College baseball coaching staffs have some of the hardest jobs in the college sports landscape. Not only do they have to recruit and sign high school kids with the possibility of those recruits getting drafted, but they also have to deal with maximum roster sizes, only 11.5 scholarships, and scholarship percentages. Couple all of that with playing only 10 players at a time (including a DH), now the amount of transfers are increasing dramatically.
This is what I think was the main reason for the anomaly that would become the 2018 UVa baseball season.
First, we’ll look at the roster make up of the 2018 team.
The 2018 team had a grad student, seven seniors, ten juniors, six sophomores, and ten freshmen. That would look like a good balance of a roster until taking a deeper look at the three signing classes from 2014-16.
Obviously the 2014 class lost a lot of talent last year to the MLB draft, but that was to be expected. The 2014 class also lost two transfers. Then things got bad.
The 2015 class signed fourteen players with one Top 100 recruit and not a single signee lost to the draft. Perfect Game ranked it as the tenth best in the country. But by the 2018 season, when most are expected to be peaking for the MLB draft, four had left the program, including two of the top recruits from the class: Doak Dozier and Ryan Karstetter. Jonathan Meola transferred out—and started for the Stetson Hatters in this year’s Super Regionals.
Then things got significantly worse.
The 2016 class was ravaged by the MLB draft—more to come on that later. The 2016 class also featured 14 signees and was ranked 36th in the country by Perfect Game. By the time the 2018 season rolled around—their sophomore years, when most college players make their biggest jump in production, only six would be left on the roster. Among the six left, catcher Drew Blakely would not be able to play either due to Tommy John surgery. Five playable sophomores. Out of 14.

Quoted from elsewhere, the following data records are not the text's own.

(* ===== verification/InsTable.v ===== *)
(** * InsTable: the INS domains the protected VM knows

    The operations of PvmXen on the table of INS domains: the round robin
    over the rings, the choice of an INS for a new socket, heartbeats and
    the reaper, and the lock that a request slot is taken under. *)

From Stdlib Require Import String.
From stdpp Require Import base numbers list relations.
From Stdlib Require Import ZArith Lia.
From S2P Require Import Prelude Text MessageTypes XenRing InsDriver PvmXen.
Import LinuxErrno.

#[local] Open Scope string_scope.
#[local] Open Scope list_scope.
#[local] Open Scope Z_scope.
#[local] Arguments Z.eqb : simpl never.
#[local] Arguments Z.ltb : simpl never.
#[local] Arguments Z.leb : simpl never.
#[local] Arguments Z.modulo : simpl never.
#[local] Arguments Z.div : simpl never.

Section Table.

Context {S W : Type} {R : XenRing S} {OS : PvmOS W}.

Lemma get_ins_done i (p : pvm_state S W) e :
  mx_ins (pv_g p) !! i = Some e -> get_ins i p = Done (e, p).
Proof. intros H. unfold get_ins. by rewrite H. Qed.

Lemma upd_ins_done i f (p : pvm_state S W) e :
  mx_ins (pv_g p) !! i = Some e ->
  upd_ins i f p = Done (tt, set_pv_g (set_mx_ins (<[i := f e]> (mx_ins (pv_g p))) (pv_g p)) p).
Proof. intros H. unfold upd_ins. by rewrite H. Qed.

(** A call leaves the globals alone. *)
Lemma pcall_done c (p : pvm_state S W) :
  exists p', pcall c p = Done (fst (pvm_os_call c (pv_world p)), p') /\ pv_g p' = pv_g p.
Proof.
  unfold pcall. destruct (pvm_os_call c (pv_world p)) as [r w]. eexists. split; reflexivity.
Qed.

Lemma entry_exists i (p : pvm_state S W) :
  length (mx_ins (pv_g p)) = MAX_INS_COUNT -> (i < MAX_INS_COUNT)%nat ->
  exists e, mx_ins (pv_g p) !! i = Some e.
Proof. intros Hl Hi. apply lookup_lt_is_Some_2. lia. Qed.

(** ** Responses, round robin *)

(** Entry [i] has a response to collect. *)
Definition has_response (p : pvm_state S W) (i : nat) : bool :=
  match mx_ins (pv_g p) !! i with
  | Some e => id_is_ring_ready e && RING_HAS_UNCONSUMED_RESPONSES (id_sring e) (id_front_ring e)
  | None => false
  end.

(** The entry the next scan starts at, and how far entry [i] is from it. *)
Definition next_start (p : pvm_state S W) : Z := mx_next_index (pv_g p) mod 3.
Definition distance (p : pvm_state S W) (i : nat) : Z := (Z.of_nat i - next_start p) mod 3.

Lemma next_index_done (p : pvm_state S W) :
  mw_xen_get_next_index_rr p
  = Done (Z.to_nat (next_start p), set_pv_g (set_mx_next_index (next_start p + 1) (pv_g p)) p).
Proof. reflexivity. Qed.

(** One step of the scan. *)
Lemma response_scan_step n (p : pvm_state S W) :
  length (mx_ins (pv_g p)) = MAX_INS_COUNT ->
  let i := Z.to_nat (next_start p) in
  let p' := set_pv_g (set_mx_next_index (next_start p + 1) (pv_g p)) p in
  response_scan (Datatypes.S n) p
  = if has_response p i then Done (Some i, p') else response_scan n p'.
Proof.
  intros Hl i p'. pose proof (Z.mod_pos_bound (mx_next_index (pv_g p)) 3 ltac:(lia)).
  destruct (entry_exists i p Hl) as [e He].
  { unfold MAX_INS_COUNT, i, next_start. lia. }
  cbn [response_scan]. rewrite (bind_done _ _ _ _ _ (next_index_done p)).
  rewrite (bind_done _ _ _ _ _ (get_ins_done _ p' e He)). unfold has_response. rewrite He.
  by destruct (id_is_ring_ready e), (RING_HAS_UNCONSUMED_RESPONSES (id_sring e) (id_front_ring e)).
Qed.

Lemma next_start_step (p : pvm_state S W) :
  next_start (set_pv_g (set_mx_next_index (next_start p + 1) (pv_g p)) p) = (next_start p + 1) mod 3.
Proof. reflexivity. Qed.

Lemma has_response_step (p : pvm_state S W) v i :
  has_response (set_pv_g (set_mx_next_index v (pv_g p)) p) i = has_response p i.
Proof. reflexivity. Qed.

(** The scan over [n] entries finds entry [i] or one before it. *)
Lemma response_scan_finds n i (p : pvm_state S W) :
  length (mx_ins (pv_g p)) = MAX_INS_COUNT -> (i < MAX_INS_COUNT)%nat -> has_response p i = true ->
  distance p i < Z.of_nat n ->
  exists j p', response_scan n p = Done (Some j, p') /\ has_response p j = true
    /\ mx_ins (pv_g p') = mx_ins (pv_g p)
    /\ (j = i \/ distance p' i < distance p i).
Proof.
  revert p. induction n as [|n IH]; intros p Hl Hi Hh Hd.
  { unfold distance in Hd. pose proof (Z.mod_pos_bound (Z.of_nat i - next_start p) 3). lia. }
  rewrite response_scan_step by done. set (k := Z.to_nat (next_start p)).
  set (p' := set_pv_g _ p). pose proof (Z.mod_pos_bound (mx_next_index (pv_g p)) 3 ltac:(lia)) as Hb.
  fold (next_start p) in Hb. unfold MAX_INS_COUNT in Hi.
  assert (k <> i -> distance p' i = distance p i - 1) as Hstep.
  { intros Hne. unfold distance, p'. rewrite next_start_step. subst k.
    assert (next_start p = 0 \/ next_start p = 1 \/ next_start p = 2) as Hc by lia.
    assert (i = 0 \/ i = 1 \/ i = 2)%nat as Hci by lia.
    destruct Hc as [Hc | [Hc | Hc]], Hci as [-> | [-> | ->]]; rewrite Hc in Hne |- *;
      try (exfalso; apply Hne; reflexivity); reflexivity. }
  destruct (decide (k = i)) as [->|Hne].
  - rewrite Hh. exists i, p'. split_and!; auto.
  - destruct (has_response p k) eqn:Ek.
    + exists k, p'. split_and!; auto. right. rewrite Hstep by done. lia.
    + destruct (IH p' Hl Hi Hh) as (j & p2 & E & Hj & Hm & Hdist); [rewrite Hstep by done; lia|].
      exists j, p2. split_and!; auto. destruct Hdist as [|Hdist]; [by left|].
      right. rewrite Hstep in Hdist by done. lia.
Qed.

Of the two classes that should have had the most impact on the 2018 season for UVa, nine players left the program early and one was lost to Tommy John surgery. That’d be hard to overcome for any program.

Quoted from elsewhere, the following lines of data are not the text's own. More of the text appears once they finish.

Lemma heartbeat_done (Ok : xenstore_works) stats (x : xe_state S W) :
  heartbeat_paths_set x -> 0 <= sv_heartbeat (xs_static x) < 2 ^ 31 - 1 ->
  let id := cs_local_id (xs_comm x) in
  let n := sv_heartbeat (xs_static x) in
  exists x', xe_comms_heartbeat stats x = Done (0, x')
    /\ sv_heartbeat (xs_static x') = n + 1 /\ cs_local_id (xs_comm x') = id
    /\ heartbeat_paths_set x'
    /\ xb_writes (xs_trace x') = xb_writes (xs_trace x)
         ++ [(domain_key id INS_HEARTBEAT_KEY, dec_text n); (domain_key id INS_NETWORK_STATS_KEY, stats)].
Proof.
  intros Hp Hn id n. unfold xe_comms_heartbeat, get_static, get_comm.
  rewrite !(bind_done _ _ _ _ _ eq_refl). fold id n.
  set (x1 := if 0 =? n then set_xs_static (set_sv_heartbeat_path (domain_key id INS_HEARTBEAT_KEY)
    (set_sv_stats_path (domain_key id INS_NETWORK_STATS_KEY) (xs_static x))) x else x).
  assert ((when (0 =? n) (upd_static (fun s => set_sv_heartbeat_path (domain_key id INS_HEARTBEAT_KEY)
    (set_sv_stats_path (domain_key id INS_NETWORK_STATS_KEY) s)))) x = Done (tt, x1)) as E1
    by (unfold x1; by destruct (0 =? n)).
  rewrite (bind_done _ _ _ _ _ E1), (bind_done _ _ _ _ _ eq_refl).
  assert (sv_heartbeat_path (xs_static x1) = domain_key id INS_HEARTBEAT_KEY
    /\ sv_stats_path (xs_static x1) = domain_key id INS_NETWORK_STATS_KEY
    /\ sv_heartbeat (xs_static x1) = n /\ cs_local_id (xs_comm x1) = id
    /\ xs_trace x1 = xs_trace x) as (Hp1 & Hp2 & Hh & Hc & Ht).
  { unfold x1. destruct (Z.eqb_spec 0 n) as [|Hne]; [done|].
    destruct (Hp ltac:(unfold n in Hne; lia)) as [? ?]. by split_and!. }
  rewrite Hp1, Hh. unfold xe_comms_write_int_to_key.
  assert (snprintf MAX_KEY_VAL_WIDTH (dec_text (u32 n)) = dec_text n) as ->.
  { rewrite (wrapu_small 32 n) by (unfold in_u; lia). unfold snprintf.
    apply take_ge. change (Z.to_nat (MAX_KEY_VAL_WIDTH - 1)) with 31%nat.
    pose proof (length_digits 10 20 20 n ltac:(lia)) as H. fold (dec_text n) in H.
    enough (length (dec_text n) <= 20)%nat by lia. apply H; [|lia].
    split; [lia|]. transitivity (2 ^ 31 - 1); [lia|by vm_compute]. }
  destruct (write_str_done Ok (domain_key id INS_HEARTBEAT_KEY) (dec_text n) x1)
    as (x2 & E2 & C2 & S2 & T2).
  rewrite (bind_done _ _ _ _ _ E2). change (truth 0) with false. cbn iota.
  unfold upd_static. rewrite (bind_done _ _ _ _ _ eq_refl), Hp2.
  set (x3 := set_xs_static _ x2).
  destruct (write_str_done Ok (domain_key id INS_NETWORK_STATS_KEY) stats x3)
    as (x4 & E4 & C4 & S4 & T4).
  exists x4. split; [exact E4|]. rewrite S4, C4. simpl. rewrite S2, C2, Hh, Hc.
  rewrite (wraps_small 32 (n + 1)) by (unfold in_s; lia).
  split; [done|]. split; [done|]. split.
  - intros _. rewrite S4, C4. simpl. by rewrite S2, C2, Hc, Hp1, Hp2.
  - rewrite T4. simpl. rewrite T2, Ht. by rewrite <- app_assoc.
Qed.

End InsHeartbeat.

Section PvmHeartbeat.

Context {S1 W1 : Type} {R1 : XenRing S1} {OS1 : PvmOS W1} {Laws1 : PvmOSLaws W1}.

Lemma find_domid_entry n j0 i d (p : pvm_state S1 W1) e :
  mx_ins (pv_g p) !! i = Some e -> id_domid e = d -> (j0 <= i < j0 + n)%nat ->
  (forall j e', (j < i)%nat -> mx_ins (pv_g p) !! j = Some e' -> id_domid e' <> d) ->
  find_domid n j0 d p = Done (Some i, p).
Proof.
  intros He Hd Hj Hfirst. revert j0 Hj. induction n as [|n IH]; intros j0 Hj; [lia|].
  cbn [find_domid]. destruct (decide (j0 = i)) as [->|Hne].
  - by rewrite (bind_done _ _ _ _ _ (get_ins_done _ _ _ He)), Hd, Z.eqb_refl.
  - pose proof (lookup_lt_Some _ _ _ He).
    destruct (lookup_lt_is_Some_2 (mx_ins (pv_g p)) j0 ltac:(lia)) as [e0 E0].
    rewrite (bind_done _ _ _ _ _ (get_ins_done _ _ _ E0)).
    rewrite (proj2 (Z.eqb_neq _ _)) by (apply (Hfirst j0); [lia|done]). apply IH. lia.
Qed.

(** The entry of a path that an INS wrote. *)
Lemma path_entry d key i (p : pvm_state S1 W1) e :
  in_u 16 d -> (length key <= 20)%nat ->
  (forall n w, p_ret (fst (pvm_os_call (Kmalloc n) w)) <> 0) ->
  mx_ins (pv_g p) !! i = Some e -> id_domid e = d -> (i < MAX_INS_COUNT)%nat ->
  (forall j e', (j < i)%nat -> mx_ins (pv_g p) !! j = Some e' -> id_domid e' <> d) ->
  exists p', mw_xen_get_ins_from_xs_path (domain_key d key) p = Done ((0, Some i), p')
    /\ pv_g p' = pv_g p.
Proof.
  intros Hd Hk Hmem He Hdom Hi Hfirst. unfold mw_xen_get_ins_from_xs_path.
  rewrite (domain_key_path d key Hd Hk). pose proof (length_dir_prefix d Hd) as Hl.
  destruct (pcall_done (Kmalloc XENEVENT_PATH_STR_LEN) p) as (p1 & E1 & H1).
  rewrite (bind_done _ _ _ _ _ E1). rewrite (proj2 (Z.eqb_neq _ 0)) by apply Hmem.
  rewrite (proj2 (Z.leb_gt _ _)) by (unfold XENEVENT_PATH_STR_LEN; rewrite length_app; lia).
  assert (upto_slash (drop (length XENEVENT_XENSTORE_ROOT + 1) (dir_prefix d ++ key)) = dec_text d)
    as ->.
  { unfold dir_prefix. change (length XENEVENT_XENSTORE_ROOT + 1)%nat with 4%nat.
    change XENEVENT_XENSTORE_ROOT with [47; 109; 119]. cbn [app drop]. rewrite <- app_assoc. cbn [app].
    apply upto_slash_digits. }
  rewrite law_kstrtoint by (unfold in_u in *; lia). change (truth 0) with false. cbn iota.
  rewrite <- H1 in He, Hfirst. unfold bind at 1.
  rewrite (bind_done _ _ _ _ _ (find_domid_entry MAX_INS_COUNT 0 i d p1 e He Hdom ltac:(lia) Hfirst)).
  simpl obind. destruct (pcall_done Kfree p1) as (p2 & E2 & H2).
  rewrite (bind_done _ _ _ _ _ E2). exists p2. split; [done|congruence].
Qed.

(** The watch recognises the key of a heartbeat, and only that one. *)
Lemma heartbeat_key_recognised d :
  in_u 16 d ->
  let path := domain_key d INS_HEARTBEAT_KEY in
  contains path INS_ID_KEY = false /\ contains path VM_EVT_CHN_BOUND_KEY = false
  /\ contains path INS_HEARTBEAT_KEY = true.
Proof.
  intros Hd path. unfold path. rewrite domain_key_path by (done || (vm_compute; lia)).
  split; [|split; [|apply contains_suffix]].
  - change INS_ID_KEY with (105 :: tail INS_ID_KEY).
    rewrite contains_skip; [by vm_compute|]. apply dir_prefix_chars; lia.
  - change VM_EVT_CHN_BOUND_KEY with (118 :: tail VM_EVT_CHN_BOUND_KEY).
    rewrite contains_skip; [by vm_compute|]. apply dir_prefix_chars; lia.
Qed.

End PvmHeartbeat.

Section Heartbeat.

Context {S1 W1 : Type} {R1 : XenRing S1} {OS1 : PvmOS W1} {Laws1 : PvmOSLaws W1}.
Context {S2 W2 : Type} {R2 : XenRing S2} {OS2 : XenOS W2}.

I referenced the 2016 MLB Draft earlier, and the crippling effect it had on the 2018 team. Virginia hadn’t lost a single recruit in the 2015 draft, and wouldn’t lose any int he 2017 either. But the 2016 Draft ransacked Virginia’s commits. The 2016 class plummeted from being ranked No. 13 in the country to down to No. 36.
Nolan Jones, Max Kranick, and Joey Wentz were all Top 100 recruits and all had chosen UVa after watching the team win the 2015 National Championship.
Nolan Jones was supposed to anchor the infield at shortstop—becoming the next Chris Taylor or Tyler Cannon, but most knew Jones probably would not make it to Charlottesville since he was nationally the #16 overall player in the class and a big prospect. Jones was drafted in the second round by the Cleveland Indians and signed for $2.25 million.
Joey Wentz was going to be the Friday guy. A big lefty and an ace the team had not had since Danny Hultzen. Rumors swirled that Wentz was undraftable and was going to UVa. His demands were too high. Then the Atlanta Braves drafted Wentz with the 40th pick overall and gave him $3.05 million even though his slot was only for $1.616 Million.
The final blow came from Max Kranick. Rated 79th overall in the class, most had high hopes for Kranick, but also expected him to get passed over in the draft and come to UVa. Kranick made it through the first ten rounds, when most high schoolers that sign are drafted. But the Pittsburgh Pirates drafted Kranick in the 11th round and signed him for $300,000.
Three stars of the 2016 class. None of them made it to Grounds and Coach O’Connor and the staff had to put guys in place they did not expect.
Over the last couple days, we’ve looked a number of contributing factors that made the 2018 Virginia baseball season an outlier, failing to make the postseason after fourteen straight years of success. Injuries plagued the team. The stats show struggles both on the mound and at the plate. But there was no greater contributing factor than the roster attrition and the lasting effects of the 2016 MLB Draft.